Cellular and genetic bases of neural circuits evolution

Although as neuroscientists we are learning more each day about how brains work, we still know relatively little about how they evolve. This is a fundamental questions in biology and neuroscience. By understanding how the neural circuits inside brains change during evolutionary time, thus generating different behaviours, we might learn how to modify neural circuits in subtle ways, for example during diseases, it will also offer us a window as to how our own brain became the sophisticated machine it is today. However, this is an extremely hard question to address. Understanding how any brain works requires sophisticated methods and many years, to learn about how brains evolve we need to examine the neural circuits of different species with different behaviours, and determine how their circuits changed. To simplify this problem we are using as a model the simpler brain of fly (Drosophila) larva. We have chosen different fly species whose larvae have different behaviours towards odours, this is important for the survival of the larvae in the different environments where they live. We take a multidisciplinary approach where we use chemistry to understand the nature of the odours that larvae smell, physics to build microscopes to study the behaviour of the larvae, as well as to observe how their neurons function, we employ genetics to modify the genes of different species, we also make use of powerful computers and microscopes to be able to reconstruct every detail in the brain of these species, looking for differences that would explain their different behaviours. Eventually, we would like to understand how genes within neurons change the way they function and connect to each other to produce animals with different behaviours.

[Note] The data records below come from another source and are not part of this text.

(* ===== verification/LuaLexPrint.v ===== *)
(** Printing tokens and reading them back: the lexer of LuaLex.v reads
    reserved words, names, symbols and the quoted strings of
    [string.format] as what they are. *)
From S2P Require Import Prelude LuaStr LuaPattern LuaMatch LuaFind LuaSafe LuaFormat LuaFormatSafe LuaLex LuaLexStream LuaLexSafe.

(** ** Texts *)
(** A byte as [%q] writes it. *)
Definition escaped (c : Z) : list Z :=
  if (c =? 34) || (c =? 92) || (c =? 10) then [92; c] else if c =? 13 then [92; 114] else if c =? 0 then [92; 48; 48; 48] else [c].
Definition quoted (s : list Z) : list Z := 34 :: concat (map escaped s) ++ [34].
Lemma addquoted_quoted b s : addquoted b s = Val (b ++ quoted s).
Proof.
  unfold addquoted. assert (forall n i b, Z.of_nat (length s) = i + Z.of_nat n -> 0 <= i -> addquoted_loop s n i b = Val (b ++ concat (map escaped (drop (Z.to_nat i) s)))) as Hl.
  { induction n as [|n IH]; intros i b' Hn Hi; cbn [addquoted_loop].
    - rewrite drop_ge by lia. by rewrite app_nil_r.
    - destruct (lookup_lt_is_Some_2 s (Z.to_nat i)) as [c Ec]; [lia|].
      assert (bget (cstr s) i = Ok c) as -> by (apply bget_Ok; split; [done|]; by apply lookup_app_l_Some).
      cbn [of_res mbind outcome_bind]. cbv zeta. rewrite IH by lia. rewrite (drop_S _ _ _ Ec). cbn [map concat].
      replace (Z.to_nat (i + 1)) with (S (Z.to_nat i)) by lia. by rewrite <- !app_assoc. }
  rewrite Hl by (unfold Zlen; lia). cbn [mbind outcome_bind]. unfold quoted. by rewrite <- !app_assoc.
Qed.
Inductive word := Reserved (i : nat) | Name (l : list Z) | Quoted (s : list Z) | Symbol (c : Z) | Compare (c : Z) | Concat | Dots.
Definition text (w : word) : list Z :=
  match w with
  | Reserved i => default [] (luaX_tokens !! i)
  | Name l => l
  | Quoted s => quoted s
  | Symbol c => [c]
  | Compare c => [c; 61]
  | Concat => [46; 46]
  | Dots => [46; 46; 46]
  end.
Definition symbols : list Z := [43; 45; 42; 47; 37; 94; 35; 40; 41; 123; 125; 91; 93; 59; 58; 44; 46; 61; 60; 62; 126].
Definition is_byte (c : Z) : bool := (0 <=? c) && (c <? 256).
Definition is_name (l : list Z) : bool := match l with [] => false | c :: _ => (isalpha c || (c =? 95)) && forallb is_word l end.
Definition valid_word (w : word) : bool :=
  match w with
  | Reserved i => (i <? 21)%nat
  | Name l => is_name l && negb (bool_decide (l ∈ luaX_tokens))
  | Quoted s => forallb is_byte s
  | Symbol c => bool_decide (c ∈ symbols)
  | Compare c => bool_decide (c ∈ [61; 60; 62; 126])
  | _ => true
  end.
Section meaning.
  Context `{Double}.
Definition meant (w : word) : Z * seminfo :=
  match w with
  | Reserved i => (Z.of_nat i + FIRST_RESERVED, NoInfo)
  | Name l => (TK_NAME, Str l)
  | Quoted s => (TK_STRING, Str s)
  | Symbol c => (c, NoInfo)
  | Compare c => (if c =? 61 then TK_EQ else if c =? 60 then TK_LE else if c =? 62 then TK_GE else TK_NE, NoInfo)
  | Concat => (TK_CONCAT, NoInfo)
  | Dots => (TK_DOTS, NoInfo)
  end.
(** The tokens, each with what the one before has left in the union. *)
Fixpoint expected (old : Token) (ws : list word) : list Token :=
  match ws with
  | [] => [as_token (TK_EOS, NoInfo) old]
  | w :: ws => let k := as_token (meant w) old in k :: expected k ws
  end.
End meaning.
Definition printed (ws : list word) : list Z := concat (map (fun w => text w ++ [32]) ws).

From a technical point of view we have put together a lot of equipment to be able to address the question of how neural circuits evolve. For example, together with our collaborators we contributed to the development of more powerful microscopy techniques (Janiak et al. Nature Communications, 2022) as well as novel machine designs to study the behaviour of small animals, such as the fly larvae (Cano-Ferrer et al., in prep). We have also set-up in the lab advance chemical analysis methods to study the environment where the fly and larvae we study live.

We also published results on how olfactory systems evolve by reconstructing the evolutionary path of a family of olfactory receptors (Prieto-Godino et al. eLife, 2021). Another publication focused how brains can evolve by preventing the normal death of neurons that occurs in every brain during development (Prieto-Godino et al. Science Advances, 2019). We also investigated and published work on how neural circuits evolve through regulation of splicing programmes (a molecular machinery that enables cells to generate different proteins out of the same genes) (Torres-Mendez et al. Science Advances, 2022).

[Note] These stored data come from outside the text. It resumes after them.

(* ===== verification/LuaOpcodes.v ===== *)
(** The instruction words of the Lua virtual machine, src/src/lua/lopcodes.h
    and lopcodes.c: fields of a 32-bit word, the operations and the table of
    their properties. *)
From Stdlib Require String.
From S2P Require Import Prelude LuaStr LuaFormat LuaLex.

(** ** Fields *)
Definition SIZE_C := 9.
Definition SIZE_B := 9.
Definition SIZE_Bx := SIZE_C + SIZE_B.
Definition SIZE_A := 8.
Definition SIZE_OP := 6.
Definition POS_OP := 0.
Definition POS_A := POS_OP + SIZE_OP.
Definition POS_C := POS_A + SIZE_A.
Definition POS_B := POS_C + SIZE_C.
Definition POS_Bx := POS_C.
Definition MAXARG_Bx := Z.shiftl 1 SIZE_Bx - 1.
Definition MAXARG_sBx := Z.shiftr MAXARG_Bx 1.
Definition MAXARG_A := Z.shiftl 1 SIZE_A - 1.
Definition MAXARG_B := Z.shiftl 1 SIZE_B - 1.
Definition MAXARG_C := Z.shiftl 1 SIZE_C - 1.
(** Masks are words of 32 bits. *)
Definition MASK1 (n p : Z) : Z := u32 (Z.shiftl (u32 (Z.lnot (u32 (Z.shiftl (u32 (Z.lnot 0)) n)))) p).
Definition MASK0 (n p : Z) : Z := u32 (Z.lnot (MASK1 n p)).
Definition GET_OPCODE (i : Z) : Z := Z.land (Z.shiftr i POS_OP) (MASK1 SIZE_OP 0).
Definition SET_OPCODE (i o : Z) : Z := Z.lor (Z.land i (MASK0 SIZE_OP POS_OP)) (Z.land (u32 (Z.shiftl (u32 o) POS_OP)) (MASK1 SIZE_OP POS_OP)).
Definition GETARG_A (i : Z) : Z := Z.land (Z.shiftr i POS_A) (MASK1 SIZE_A 0).
Definition SETARG_A (i u : Z) : Z := Z.lor (Z.land i (MASK0 SIZE_A POS_A)) (Z.land (u32 (Z.shiftl (u32 u) POS_A)) (MASK1 SIZE_A POS_A)).
Definition GETARG_B (i : Z) : Z := Z.land (Z.shiftr i POS_B) (MASK1 SIZE_B 0).
Definition SETARG_B (i b : Z) : Z := Z.lor (Z.land i (MASK0 SIZE_B POS_B)) (Z.land (u32 (Z.shiftl (u32 b) POS_B)) (MASK1 SIZE_B POS_B)).
Definition GETARG_C (i : Z) : Z := Z.land (Z.shiftr i POS_C) (MASK1 SIZE_C 0).
Definition SETARG_C (i b : Z) : Z := Z.lor (Z.land i (MASK0 SIZE_C POS_C)) (Z.land (u32 (Z.shiftl (u32 b) POS_C)) (MASK1 SIZE_C POS_C)).
Definition GETARG_Bx (i : Z) : Z := Z.land (Z.shiftr i POS_Bx) (MASK1 SIZE_Bx 0).
Definition SETARG_Bx (i b : Z) : Z := Z.lor (Z.land i (MASK0 SIZE_Bx POS_Bx)) (Z.land (u32 (Z.shiftl (u32 b) POS_Bx)) (MASK1 SIZE_Bx POS_Bx)).
Definition GETARG_sBx (i : Z) : Z := GETARG_Bx i - MAXARG_sBx.
Definition SETARG_sBx (i b : Z) : Z := SETARG_Bx i (u32 (b + MAXARG_sBx)).
Definition CREATE_ABC (o a b c : Z) : Z :=
  Z.lor (Z.lor (Z.lor (u32 (Z.shiftl (u32 o) POS_OP)) (u32 (Z.shiftl (u32 a) POS_A))) (u32 (Z.shiftl (u32 b) POS_B))) (u32 (Z.shiftl (u32 c) POS_C)).
Definition CREATE_ABx (o a bc : Z) : Z :=
  Z.lor (Z.lor (u32 (Z.shiftl (u32 o) POS_OP)) (u32 (Z.shiftl (u32 a) POS_A))) (u32 (Z.shiftl (u32 bc) POS_Bx)).
(** Operands that are a register or a constant. *)
Definition BITRK := Z.shiftl 1 (SIZE_B - 1).
Definition ISK (x : Z) : bool := negb (Z.land x BITRK =? 0).
Definition INDEXK (r : Z) : Z := Z.land r (Z.lnot BITRK).
Definition MAXINDEXRK := BITRK - 1.
Definition RKASK (x : Z) : Z := Z.lor x BITRK.
Definition NO_REG := MAXARG_A.

(** ** Operations *)
Inductive OpCode :=
  | OP_MOVE | OP_LOADK | OP_LOADBOOL | OP_LOADNIL | OP_GETUPVAL | OP_GETGLOBAL | OP_GETTABLE | OP_SETGLOBAL
  | OP_SETUPVAL | OP_SETTABLE | OP_NEWTABLE | OP_SELF | OP_ADD | OP_SUB | OP_MUL | OP_DIV | OP_MOD | OP_POW
  | OP_UNM | OP_NOT | OP_LEN | OP_CONCAT | OP_JMP | OP_EQ | OP_LT | OP_LE | OP_TEST | OP_TESTSET | OP_CALL
  | OP_TAILCALL | OP_RETURN | OP_FORLOOP | OP_FORPREP | OP_TFORLOOP | OP_SETLIST | OP_CLOSE | OP_CLOSURE | OP_VARARG.
#[export] Instance OpCode_eq_dec : EqDecision OpCode.
Proof. solve_decision. Defined.
Definition op_codes : list OpCode :=
  [OP_MOVE; OP_LOADK; OP_LOADBOOL; OP_LOADNIL; OP_GETUPVAL; OP_GETGLOBAL; OP_GETTABLE; OP_SETGLOBAL;
   OP_SETUPVAL; OP_SETTABLE; OP_NEWTABLE; OP_SELF; OP_ADD; OP_SUB; OP_MUL; OP_DIV; OP_MOD; OP_POW;
   OP_UNM; OP_NOT; OP_LEN; OP_CONCAT; OP_JMP; OP_EQ; OP_LT; OP_LE; OP_TEST; OP_TESTSET; OP_CALL;
   OP_TAILCALL; OP_RETURN; OP_FORLOOP; OP_FORPREP; OP_TFORLOOP; OP_SETLIST; OP_CLOSE; OP_CLOSURE; OP_VARARG].
(** The number of an enumerator, and the enumerator of a number. *)
Definition op_number (o : OpCode) : Z := match list_find (eq o) op_codes with Some (n, _) => Z.of_nat n | None => 0 end.
Definition op_of (n : Z) : option OpCode := if 0 <=? n then op_codes !! Z.to_nat n else None.
Definition NUM_OPCODES := op_number OP_VARARG + 1.

Inductive OpMode := iABC | iABx | iAsBx.
Inductive OpArgMask := OpArgN | OpArgU | OpArgR | OpArgK.
Definition mode_number (m : OpMode) : Z := match m with iABC => 0 | iABx => 1 | iAsBx => 2 end.
Definition mask_number (m : OpArgMask) : Z := match m with OpArgN => 0 | OpArgU => 1 | OpArgR => 2 | OpArgK => 3 end.
Definition opmode (t a : Z) (b c : OpArgMask) (m : OpMode) : Z :=
  Z.lor (Z.lor (Z.lor (Z.lor (Z.shiftl t 7) (Z.shiftl a 6)) (Z.shiftl (mask_number b) 4)) (Z.shiftl (mask_number c) 2)) (mode_number m).
Definition luaP_opmodes : list Z := [
  opmode 0 1 OpArgR OpArgN iABC; opmode 0 1 OpArgK OpArgN iABx; opmode 0 1 OpArgU OpArgU iABC; opmode 0 1 OpArgR OpArgN iABC;
  opmode 0 1 OpArgU OpArgN iABC; opmode 0 1 OpArgK OpArgN iABx; opmode 0 1 OpArgR OpArgK iABC; opmode 0 0 OpArgK OpArgN iABx;
  opmode 0 0 OpArgU OpArgN iABC; opmode 0 0 OpArgK OpArgK iABC; opmode 0 1 OpArgU OpArgU iABC; opmode 0 1 OpArgR OpArgK iABC;
  opmode 0 1 OpArgK OpArgK iABC; opmode 0 1 OpArgK OpArgK iABC; opmode 0 1 OpArgK OpArgK iABC; opmode 0 1 OpArgK OpArgK iABC;
  opmode 0 1 OpArgK OpArgK iABC; opmode 0 1 OpArgK OpArgK iABC; opmode 0 1 OpArgR OpArgN iABC; opmode 0 1 OpArgR OpArgN iABC;
  opmode 0 1 OpArgR OpArgN iABC; opmode 0 1 OpArgR OpArgR iABC; opmode 0 0 OpArgR OpArgN iAsBx; opmode 1 0 OpArgK OpArgK iABC;
  opmode 1 0 OpArgK OpArgK iABC; opmode 1 0 OpArgK OpArgK iABC; opmode 1 1 OpArgR OpArgU iABC; opmode 1 1 OpArgR OpArgU iABC;
  opmode 0 1 OpArgU OpArgU iABC; opmode 0 1 OpArgU OpArgU iABC; opmode 0 0 OpArgU OpArgN iABC; opmode 0 1 OpArgR OpArgN iAsBx;
  opmode 0 1 OpArgR OpArgN iAsBx; opmode 1 0 OpArgN OpArgU iABC; opmode 0 0 OpArgU OpArgU iABC; opmode 0 0 OpArgN OpArgN iABC;
  opmode 0 1 OpArgU OpArgN iABx; opmode 0 1 OpArgU OpArgN iABC].
Definition op_properties (o : OpCode) : Z := List.nth (Z.to_nat (op_number o)) luaP_opmodes 0.
Definition mask_of (n : Z) : OpArgMask := if n =? 0 then OpArgN else if n =? 1 then OpArgU else if n =? 2 then OpArgR else OpArgK.
Definition getOpMode (o : OpCode) : option OpMode :=
  let n := Z.land (op_properties o) 3 in
  if n =? 0 then Some iABC else if n =? 1 then Some iABx else if n =? 2 then Some iAsBx else None.
Definition getBMode (o : OpCode) : OpArgMask := mask_of (Z.land (Z.shiftr (op_properties o) 4) 3).
Definition getCMode (o : OpCode) : OpArgMask := mask_of (Z.land (Z.shiftr (op_properties o) 2) 3).
Definition testAMode (o : OpCode) : bool := negb (Z.land (op_properties o) (Z.shiftl 1 6) =? 0).
Definition testTMode (o : OpCode) : bool := negb (Z.land (op_properties o) (Z.shiftl 1 7) =? 0).
Section names.
Import Stdlib.Strings.String.
Definition luaP_opnames : list (list Z) := List.map bytes (["MOVE"; "LOADK"; "LOADBOOL"; "LOADNIL"; "GETUPVAL"; "GETGLOBAL";
  "GETTABLE"; "SETGLOBAL"; "SETUPVAL"; "SETTABLE"; "NEWTABLE"; "SELF"; "ADD"; "SUB"; "MUL"; "DIV"; "MOD"; "POW"; "UNM"; "NOT";
  "LEN"; "CONCAT"; "JMP"; "EQ"; "LT"; "LE"; "TEST"; "TESTSET"; "CALL"; "TAILCALL"; "RETURN"; "FORLOOP"; "FORPREP"; "TFORLOOP";
  "SETLIST"; "CLOSE"; "CLOSURE"; "VARARG"]%string)%list.
End names.
Definition LFIELDS_PER_FLUSH := 50.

In addition to this, we were able to image every neuron and every connection between them, synapses, in the brain of one fly species, and we have been comparing at this very high resolution the brain circuits of this species with those of a different species for which a brain map had been generated before, this approach is called comparative connectomics, and is very new. Based on our results from the comparative connectomics, we have begun building computational models of how information in processed in the brain of different species. To validate these models, we have been employing genetic engineering to visualise the neurons of different species. With these genetic tools, and the powerful microscopes we built, we are using advanced volumetric imaging methods to visualise the activity of different neurons in the circuit across species, testing predictions from our models. We are also studying which genes are being expressed in each of the neurons of the brain of different species. We are now looking at how differences in the genes that are expressed can explain differences in how neurons function and generate different behaviours. We have also introduced across species genetic tools that enable us to remotely activate and inactivate specific neurons to understand their role in the behaviour of the different species.

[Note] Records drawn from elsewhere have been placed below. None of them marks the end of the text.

(* ===== verification/LuaDump.v ===== *)
(** Precompiled chunks, the writing side: src/src/lua/ldump.c, for the local
    machine and for a cross-compilation target, over a writer that takes
    blocks of bytes. *)
From S2P Require Import Prelude LuaStr LuaFormat LuaLex LuaOpcodes LuaCheck.

(** ** Objects in memory

    The bytes of an integer of [n] bytes, lowest first or last. *)
Fixpoint le_bytes (n : nat) (x : Z) : list Z := match n with O => [] | S n => u8 x :: le_bytes n (x / 256) end.
Fixpoint le_int (l : list Z) : Z := match l with [] => 0 | b :: l => b + 256 * le_int l end.
Definition int_bytes (little : bool) (n : nat) (x : Z) : list Z := if little then le_bytes n x else rev (le_bytes n x).
Definition int_of (little : bool) (l : list Z) : Z := le_int (if little then l else rev l).
(** The machine: its byte order and the representation of a number as
    [double] and [float]; [float_is n x] is the comparison [(float)n == x]. *)
Class Machine `{Double} := {
  platform_little : bool;
  double_bytes : num -> list Z;
  double_of : list Z -> num;
  float_bytes : num -> list Z;
  float_is : Z -> num -> bool;
}.

Definition LUA_SIGNATURE : list Z := [27; 76; 117; 97].
Definition LUAC_VERSION := 81.
Definition LUAC_FORMAT := 0.
Definition LUAC_HEADERSIZE := 12.
Definition LUA_ERR_CC_INTOVERFLOW := 101.
Definition LUA_ERR_CC_NOTINTEGER := 102.
Definition LUA_TNIL := 0.
Definition LUA_TBOOLEAN := 1.
Definition LUA_TNUMBER := 5.
Definition LUA_TSTRING := 6.
Record DumpTargetInfo := MkTarget {
  little_endian : Z; sizeof_int : Z; sizeof_strsize_t : Z; sizeof_lua_Number : Z; lua_Number_integral : Z; is_arm_fpa : Z }.

Section dump.
  Context `{Machine}.
  (** [lua_Writer] with its data, and a bound on the rounds of [Align4]. *)
  Context {W : Type} (writer : W -> list Z -> W * Z) (fuel : nat).
Record DumpState := MkDump { data : W; strip : bool; status : Z; target : DumpTargetInfo; wrote : Z }.
Definition dump (A : Type) : Type := DumpState -> outcome (DumpState * A).
#[global] Instance dump_ret : MRet dump := fun A a D => Val (D, a).
#[global] Instance dump_bind : MBind dump := fun A B f m D => '(D, a) ← m D; f a D.
Definition gets {A} (f : DumpState -> A) : dump A := fun D => Val (D, f D).
Definition lift {A} (r : res A) : dump A := fun D => a ← of_res r; Val (D, a).
Definition set_status (n : Z) : dump () := fun D => Val (MkDump (data D) (strip D) n (target D) (wrote D), ()).
Definition when (b : bool) (m : dump ()) : dump () := if b then m else mret ().
Definition target_of {A} (f : DumpTargetInfo -> A) : dump A := gets (fun D => f (target D)).
Fixpoint for_each {A} (f : A -> dump ()) (l : list A) : dump () := match l with [] => mret () | a :: l => _ ← f a; for_each f l end.

Definition DumpBlock (b : list Z) : dump () := fun D =>
  if status D =? 0 then
    let '(data, status) := writer (data D) b in
    Val (MkDump data (strip D) status (target D) (u32 (wrote D + Zlen b)), ())
  else Val (D, ()).
Definition DumpChar (y : Z) : dump () := DumpBlock [u8 y].
Fixpoint align_loop (n : nat) : dump () :=
  match n with
  | O => fun _ => Fault NoFuel
  | S n => w ← gets wrote; if Z.land w 3 =? 0 then mret () else _ ← DumpChar 0; align_loop n
  end.
Definition Align4 : dump () := align_loop fuel.
(** Exchanging the bytes [i] and [numbersize - 1 - i]. *)
Fixpoint swap_loop (n : nat) (i : nat) (number : list Z) (numbersize : nat) : list Z :=
  match n with
  | O => number
  | S n =>
    let temp := List.nth i number 0 in
    swap_loop n (S i) (<[(numbersize - 1 - i)%nat := temp]> (<[i := List.nth (numbersize - 1 - i) number 0]> number)) numbersize
  end.
Definition MaybeByteSwap (number : list Z) (numbersize : nat) : dump (list Z) :=
  little ← target_of little_endian;
  mret (if cbool platform_little =? little then number else swap_loop (numbersize / 2) 0 number numbersize).
(** Stores the [n] low bytes of an integer in the order of the target. *)
Definition DumpIntBytes (n : nat) (x : Z) : dump () := b ← MaybeByteSwap (int_bytes platform_little n x) n; DumpBlock b.
Definition DumpIntWithSize (x sizeof_int : Z) : dump () :=
  if sizeof_int =? 1 then
    _ ← when ((127 <? x) || (x <? -128)) (set_status LUA_ERR_CC_INTOVERFLOW); DumpChar x
  else if sizeof_int =? 2 then
    _ ← when ((32767 <? x) || (x <? -32768)) (set_status LUA_ERR_CC_INTOVERFLOW); DumpIntBytes 2 x
  else if sizeof_int =? 4 then
    _ ← when ((2147483646 <? x) || (x <? -2147483647)) (set_status LUA_ERR_CC_INTOVERFLOW); DumpIntBytes 4 x
  else mret ().
Definition DumpInt (x : Z) : dump () := n ← target_of sizeof_int; DumpIntWithSize x n.
Definition DumpSize (x : Z) : dump () :=
  n ← target_of sizeof_strsize_t;
  if n =? 1 then
    _ ← when (255 <? x) (set_status LUA_ERR_CC_INTOVERFLOW); DumpChar x
  else if n =? 2 then
    _ ← when (65535 <? x) (set_status LUA_ERR_CC_INTOVERFLOW); DumpIntBytes 2 x
  else if n =? 4 then
    _ ← when (4294967294 <? x) (set_status LUA_ERR_CC_INTOVERFLOW); DumpIntBytes 4 x
  else mret ().
Definition DumpNumber (x : num) : dump () :=
  integral ← target_of lua_Number_integral;
  size ← target_of sizeof_lua_Number;
  if ctrue integral then
    n ← lift (int32 (trunc x));
    _ ← when (negb (float_is n x)) (set_status LUA_ERR_CC_NOTINTEGER);
    DumpIntWithSize n size
  else if size =? 4 then b ← MaybeByteSwap (float_bytes x) 4; DumpBlock b
  else if size =? 8 then
    arm ← target_of is_arm_fpa;
    let y := double_bytes x in
    let y := if ctrue arm then drop 4 y ++ take 4 y else y in
    b ← MaybeByteSwap y 8; DumpBlock b
  else mret ().
Definition DumpCode (f : Proto) : dump () :=
  _ ← DumpInt (sizecode f);
  _ ← Align4;
  for_each (DumpIntBytes 4) (code f).
Definition DumpString (s : TString) : dump () :=
  match s with
  | None => DumpSize 0
  | Some s =>
    let size := u32 (Zlen s + 1) in
    _ ← DumpSize size;
    DumpBlock (take (Z.to_nat size) (cstr s))
  end.
Definition ttype (o : TValue) : Z :=
  match o with VNil => LUA_TNIL | VBoolean _ => LUA_TBOOLEAN | VNumber _ => LUA_TNUMBER | VString _ => LUA_TSTRING end.
Definition DumpConstant (o : TValue) : dump () :=
  _ ← DumpChar (ttype o);
  match o with
  | VNil => mret ()
  | VBoolean b => DumpChar b
  | VNumber x => DumpNumber x
  | VString ts => DumpString ts
  end.
(** [DumpFunction] for the functions inside is an argument. *)
Definition DumpConstants (DumpFunction : Proto -> dump ()) (f : Proto) : dump () :=
  _ ← DumpInt (sizek f);
  _ ← for_each DumpConstant (k f);
  _ ← DumpInt (sizep f);
  for_each DumpFunction (p f).
Definition DumpLocVar (v : LocVar) : dump () := _ ← DumpString (varname v); _ ← DumpInt (startpc v); DumpInt (endpc v).
Definition DumpDebug (f : Proto) : dump () :=
  strip ← gets strip;
  let vector {A} (l : list A) := if strip : bool then [] else l in
  _ ← DumpInt (Zlen (vector (lineinfo f)));
  _ ← Align4;
  _ ← for_each DumpInt (vector (lineinfo f));
  _ ← DumpInt (Zlen (vector (locvars f)));
  _ ← for_each DumpLocVar (vector (locvars f));
  _ ← DumpInt (Zlen (vector (upvalues f)));
  for_each DumpString (vector (upvalues f)).
Fixpoint DumpFunction (parent : TString) (f : Proto) : dump () :=
  strip ← gets strip;
  _ ← DumpString (if bool_decide (source f = parent) || strip then None else source f);
  _ ← DumpInt (linedefined f);
  _ ← DumpInt (lastlinedefined f);
  _ ← DumpChar (nups f);
  _ ← DumpChar (numparams f);
  _ ← DumpChar (is_vararg f);
  _ ← DumpChar (maxstacksize f);
  _ ← DumpCode f;
  _ ← DumpConstants (DumpFunction (source f)) f;
  DumpDebug f.
Definition DumpHeader : dump () :=
  t ← gets target;
  DumpBlock (LUA_SIGNATURE ++ map u8 [LUAC_VERSION; LUAC_FORMAT; little_endian t; sizeof_int t; sizeof_strsize_t t; 4; sizeof_lua_Number t; lua_Number_integral t]).
Definition luaU_dump_crosscompile (f : Proto) (data0 : W) (strip : bool) (target : DumpTargetInfo) : outcome (W * Z) :=
  '(D, _) ← (_ ← DumpHeader; DumpFunction None f : dump ()) (MkDump data0 strip 0 target 0);
  mret (data D, status D).
Definition local_target : DumpTargetInfo := MkTarget (cbool platform_little) 4 4 8 0 0.
Definition luaU_dump (f : Proto) (data0 : W) (strip : bool) : outcome (W * Z) := luaU_dump_crosscompile f data0 strip local_target.
End dump.
(** [writer] of lstrlib.c: a buffer that takes everything. *)
Definition buffer_writer (B b : list Z) : list Z * Z := (B ++ b, 0).
Definition str_dump `{Machine} (f : Proto) : outcome (list Z) :=
  '(B, status) ← luaU_dump buffer_writer 4 f [] false;
  if status =? 0 then mret B else Raise UnableToDump.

Finally, during the early stages of the covid pandemic when the lab remained closed, we took part in the efforts to control the pandemic, including participation in programmes to develop and implement testing, and we published a paper revising open access approaches that could help alleviate the burden that that covid-19 imposed on global health systems (Chagas et al. PLoS Biology, 2020).

We have already learnt a lot of new things about how brains evolve, which elements tend to remain conserved and which ones change more between species. In the future, we will continue to show how these differences affect behaviour, and which are the genes mediating this evolutionary change.